本文以我国沿海常见的赤潮微藻-中肋骨条藻(Skeletonema cotatum)为实验对象,采用实验生态学的方法探讨了微藻间竞争作用,浮游动物摄食作用和UV-B辐射增强作用对其种群消长动态的影响。
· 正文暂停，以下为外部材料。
Section packet_advances.
Lemma p_readUvarint_advances : respects packetAdvances p_readUvarint.
Proof.
  intros p v p'. unfold p_readUvarint.
  destruct (p_err p); [intros [= _ <-]; reflexivity|].
  destruct (readUvarint (p_r p)) as [[u e] r1] eqn:Hr. intros [= _ <-].
  exact (readUvarint_rel bufioAdvances bufio_Read_advances _ _ _ _ Hr).
Qed.

Lemma p_readVarint_advances : respects packetAdvances p_readVarint.
Proof.
  intros p v p'. unfold p_readVarint.
  destruct (p_err p); [intros [= _ <-]; reflexivity|].
  destruct (readVarint (p_r p)) as [[u e] r1] eqn:Hr. intros [= _ <-].
  exact (readVarint_rel bufioAdvances bufio_Read_advances _ _ _ _ Hr).
Qed.

Lemma p_readVarBytes_advances : respects packetAdvances p_readVarBytes.
Proof.
  intros p v p'. unfold p_readVarBytes.
  destruct (p_err p); [intros [= _ <-]; reflexivity|].
  destruct (readUvarint (p_r p)) as [[u e] r1] eqn:Hr.
  destruct (ReadFull _ r1) as [[bs e2] r2] eqn:Hf. intros [= _ <-].
  pose proof (readUvarint_rel bufioAdvances bufio_Read_advances _ _ _ _ Hr) as H1.
  pose proof (ReadFull_rel bufioAdvances bufio_Read_advances _ _ _ _ _ Hf) as H2.
  unfold packetAdvances. simpl. etransitivity; eassumption.
Qed.
End packet_advances.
以期阐明UV-B辐射增强、赤微藻的种间竞争作用和浮游动物摄食活动对赤潮微藻种群动力学的影响,为揭示赤潮发生的机制和赤潮的治理提供科学依据,研究结果如下:
1.不同起始接种密度对中肋骨条藻实验种群动态的影响
采用单养的方式研究了不同起始接种密度对中肋骨条藻种群动态的影响。结果表明:单养条件下,起始接种密度对中肋骨条藻的种群动态变化有明显的影响,随着起始接种密度的增加,种群增长进入指数生长期和静止期的时间以及达到最大种群密度的时间缩短,所达到的种群最大密度降低。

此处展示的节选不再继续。